Потом мы пересекались в Москве, когда я пригласил его возглавить работу по разработке проектной концепции развития АЗЛК. Он охотно откликнулся на мой призыв, и не только потому, что я ему выхлопотал самый «жирный» гонорар за руководство проектом, но, и, надеюсь, повидаться со мной. Это была легкая, приятная, понятная для нас совместная работа. Мы много смеялись, шутили, вспоминая былые дни на КамАЗе и делали работу, которая нам была ясна, понятна, а потому и приятна.
Мы часто перезванивались, когда он жил на Крите и все звал меня в гости. Я очень хотел и Люся тоже, но ее болезнь дважды срывала наш отъезд, да так, что пропадали путевки и билеты. У него частенько проскальзывало, что греки ему чертовски надоели, и на вопрос, что привезти с собой, он сказал: «Черный хлеб, горчицу и толстую книгу».

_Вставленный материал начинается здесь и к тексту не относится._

(* ===== verification/StateCheck.v ===== *)
(** * The check of the durable state (StateStore::validate_state of src/state.cpp)

    A pure function of the unit and the state's JSON value: the store runs it on what it reads,
    on what it is asked to commit and on what the journal holds. *)
From Stdlib Require Import ZArith Lia Bool Ascii String.
From stdpp Require Import gmap strings list.
From S2P Require Import Prelude Chars Sha256 Uuid Json JsonFacts Time Protocol Identity Model Messages.
Local Open Scope Z_scope.

Definition not_ready : exn := RuntimeError "NOT_READY_STATE".
(** [if (b) throw NOT_READY_STATE;] *)
Definition not_ready_if (b : bool) : res unit := throw_if b not_ready.
Definition maximum_state : Z := 131072.

(** Each element is a string that passes the test and was not seen before. *)
Fixpoint distinct_strings (ok : string -> bool) (l : list Json) (seen : list string) : res unit :=
  match l with
  | [] => Ok tt
  | item :: l' =>
    v ← jstring item;
    _ ← not_ready_if (negb (ok v));
    _ ← not_ready_if (find_string v seen);
    distinct_strings ok l' (v :: seen)
  end.
Definition count_of (k : string) (o : Object) : Z := if obj_count k o then 1 else 0.

Definition validate_request_metadata (uid : string) (value : Json) : res unit :=
  o ← object value;
  if negb (obj_count "lastRequestMetadata" o) then Ok tt
  else
    b ← jat "lastRequestMetadata" value;
    m ← parse_metadata_binding b;
    request ← jat "lastRequest" value;
    _ ← not_ready_if (is_null request || negb (String.eqb (unit_system_uid m) uid));
    v ← at_string "serviceVersion" request;
    not_ready_if (negb (String.eqb (service_version m) v)).
Definition validate_top (uid : string) (value : Json) : res unit :=
  o ← object value;
  _ ← not_ready_if (negb (obj_size o =? 8 + count_of "lastRequestMetadata" o + count_of "demoReset" o));
  v ← at_integer "schemaVersion" value; _ ← not_ready_if (negb (v =? 1));
  u ← at_string "unitSystemUid" value; _ ← not_ready_if (negb (String.eqb u uid));
  e ← at_string "producerEpoch" value; _ ← not_ready_if (negb (is_uuid e));
  n ← at_integer "nextAdvisorySequence" value; _ ← not_ready_if (n <? 1);
  p ← at_integer "lastPublishedAt" value; _ ← not_ready_if (p <? 0);
  c ← canonical value; not_ready_if (maximum_state <? ssize c).

(** [canonical(a.at(k)) != canonical(b.at(k))] throws, for each key. *)
Fixpoint same_fields (keys : list string) (a b : Json) : res unit :=
  match keys with
  | [] => Ok tt
  | k :: keys' =>
    x ← jat k a; xc ← canonical x; y ← jat k b; yc ← canonical y;
    _ ← not_ready_if (negb (String.eqb xc yc));
    same_fields keys' a b
  end.
Definition ack_keys : list string :=
  ["schemaVersion"; "unitSystemUid"; "serviceVersion"; "serviceInstance"; "producerEpoch"]%string.
Definition reset_results : list string := ["CLEARED"; "FAILED"; "REJECTED"]%string.
Definition validate_command (uid : string) (value reset command : Json) : res unit :=
  r ← object reset; _ ← not_ready_if (negb (obj_size r =? 4));
  c ← object command; _ ← not_ready_if (negb (obj_size c =? 9));
  v ← at_integer "schemaVersion" command; _ ← not_ready_if (negb (v =? 1));
  u ← at_string "unitSystemUid" command; _ ← not_ready_if (negb (String.eqb u uid));
  e ← at_string "producerEpoch" command; ve ← at_string "producerEpoch" value;
  _ ← not_ready_if (negb (String.eqb e ve));
  op ← at_string "operation" command; _ ← not_ready_if (negb (String.eqb op "RESET_DEMO_SCENARIO"));
  id ← at_string "commandId" command; _ ← not_ready_if (negb (is_uuid id));
  ia ← at_string "issuedAt" command; _ ← not_ready_if (negb (date_time ia));
  ea ← at_string "expiresAt" command; not_ready_if (negb (date_time ea)).
Definition validate_reset_ack (reset command : Json) : res unit :=
  ack ← jat "ack" reset;
  if is_null ack then d ← at_boolean "delivered" reset; not_ready_if d
  else
    o ← object ack; _ ← not_ready_if (negb (obj_size o =? 9));
    id ← at_string "commandId" ack; cid ← at_string "commandId" command;
    _ ← not_ready_if (negb (String.eqb id cid));
    result ← at_string "result" ack;
    _ ← not_ready_if (negb (find_string result reset_results));
    _ ← (if String.eqb result "REJECTED" then
           cr ← jat "clearRequest" ack;
           bad ← (if negb (is_null cr) then Ok true else gs ← jat "gatewayStatus" ack; Ok (negb (is_null gs)));
           not_ready_if bad
         else Ok tt);
    same_fields ack_keys ack command.
Definition validate_reset (validate : Json -> res unit) (uid : string) (value : Json) : res unit :=
  o ← object value;
  if negb (obj_count "demoReset" o) then Ok tt
  else
    reset ← jat "demoReset" value;
    command ← jat "command" reset;
    _ ← validate_command uid value reset command;
    si ← jat "serviceInstance" command;
    _ ← parse_service_instance si;
    _ ← at_boolean "delivered" reset;
    _ ← validate_reset_ack reset command;
    pm ← jat "previousModel" reset;
    if is_null pm then Ok tt
    else
      (* The model from before the reset keeps its own sequence; it is validated by itself. *)
      let previous := obj_set "model" pm (obj_erase "demoReset" o) in
      n ← jat "nextAdvisorySequence" pm;
      let previous := obj_set "lastRequest" JNull (obj_set "nextAdvisorySequence" n previous) in
      validate (JObject (obj_erase "lastRequestMetadata" previous)).
Definition validate_last_request (value : Json) : res unit :=
  request ← jat "lastRequest" value;
  if is_null request then Ok tt
  else
    e ← at_string "producerEpoch" request; ve ← at_string "producerEpoch" value;
    _ ← not_ready_if (negb (String.eqb e ve));
    s ← at_integer "sequence" request; n ← at_integer "nextAdvisorySequence" value;
    not_ready_if (n <=? s).
Definition better_names : list string := ["NONE"; "GOOD"; "INSPECTION_RECOMMENDED"]%string.
Definition percent_field (model : Json) (k : string) : res unit :=
  v ← at_integer k model;
  if v <? 0 then Err not_ready else w ← at_integer k model; not_ready_if (100 <? w).
Definition validate_model (value : Json) : res unit :=
  model ← jat "model" value;
  if is_null model then Ok tt
  else
    o ← object model; _ ← not_ready_if (negb (obj_size o =? 13));
    v ← at_integer "schemaVersion" model; _ ← not_ready_if (negb (v =? 1));
    id ← at_string "modelId" model; _ ← not_ready_if (negb (String.eqb id "tire-condition-demo-v1"));
    d ← at_string "modelConfigSha256" model; _ ← not_ready_if (negb (is_sha256 d));
    e ← at_string "producerEpoch" model; ve ← at_string "producerEpoch" value;
    _ ← not_ready_if (negb (String.eqb e ve));
    b ← at_string "conditionBand" model; _ ← parse_band b;
    _ ← percent_field model "conditionScore";
    _ ← percent_field model "confidencePercent";
    better ← at_string "betterBandCandidate" model;
    _ ← not_ready_if (negb (find_string better better_names));
    ls ← at_string "lastAppliedSourceExerciseId" model; _ ← not_ready_if (negb (is_uuid ls));
    la ← at_string "lastAssessmentId" model; _ ← not_ready_if (negb (is_uuid la));
    mn ← at_integer "nextAdvisorySequence" model; n ← at_integer "nextAdvisorySequence" value;
    _ ← not_ready_if (negb (mn =? n));
    count ← at_integer "betterBandEpisodeCount" model;
    _ ← not_ready_if ((count <? 0) || (3 <? count));
    r ← jat "recentSourceExerciseIds" model;
    recent ← array r;
    _ ← not_ready_if (128 <? Z.of_nat (length recent));
    distinct_strings is_uuid recent [].
Definition validate_gateway_states (value : Json) : res unit :=
  gs ← jat "gatewayStates" value;
  states ← array gs;
  distinct_strings (fun v => find_string v gateway_states) states [].

(** One level of the recursion through [previousModel]. *)
Definition validate_step (validate : Json -> res unit) (uid : string) (value : Json) : res unit :=
  _ ← validate_request_metadata uid value;
  _ ← validate_gateway_states value;
  _ ← validate_top uid value;
  _ ← validate_reset validate uid value;
  _ ← validate_last_request value;
  validate_model value.
(** The inner state has no reset any more, so two levels are all there are. *)
Definition validate_state (uid : string) (value : Json) : res unit :=
  validate_step (validate_step (fun _ => Err FuelExhausted) uid) uid value.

Оказалось, что нам не суждено было больше увидеться. Он ушел в пандемию от этого смертоносного гриппа. Наверное, наплевал на осторожность и погиб. Жаль, ушел по-настоящему умный, тонкий, ранимый и очень профессиональный человек и мой закадычный друг. Он прожил очень непростую жизнь и не стал сволочью. Его запои, я думаю, случились из-за развода с красавицей женой, о которой он говорил вначале с душевной болью, а потом все спокойнее и реже, пока не появилась Оля. Даже в запоях он был остроумен и изобретателен, с какой-то горькой бесшабашностью и юмором воспринимая свои падения и взлеты. С ним я научился понимать, что пьющие люди не всегда конченные прощалыги. Среди них могут быть индивиды весьма достойные. Наверное поэтому на Руси, особенно женщины, более чуткие и сердобольные, жалели пьяниц и нянчились до последней крайности.
Покойный Евгений Абрамович и Андрей Боков на выездном семинаре на КамАЗе весьма одобрительно отзывались о Сергее, его профессионализме и художественной одаренности. У меня хранится его живописная работа с этого семинара, которую он мне презентовал. Это разобранная мясорубка в виде натюрморта. Я был восхищен и стилизацией, и чувством цвета, и даже скрытым эстетизмом этой работы.
Не устаю повторять, что КамАЗ в те годы оказался местом, вобравшим в себя много людей ярких, предприимчивых и смелых, и Серега был одним из них. Эти люди отстроили КамАЗ в чистом поле и украсили нашу жизнь яркими страницами дружбы, честности, таланта.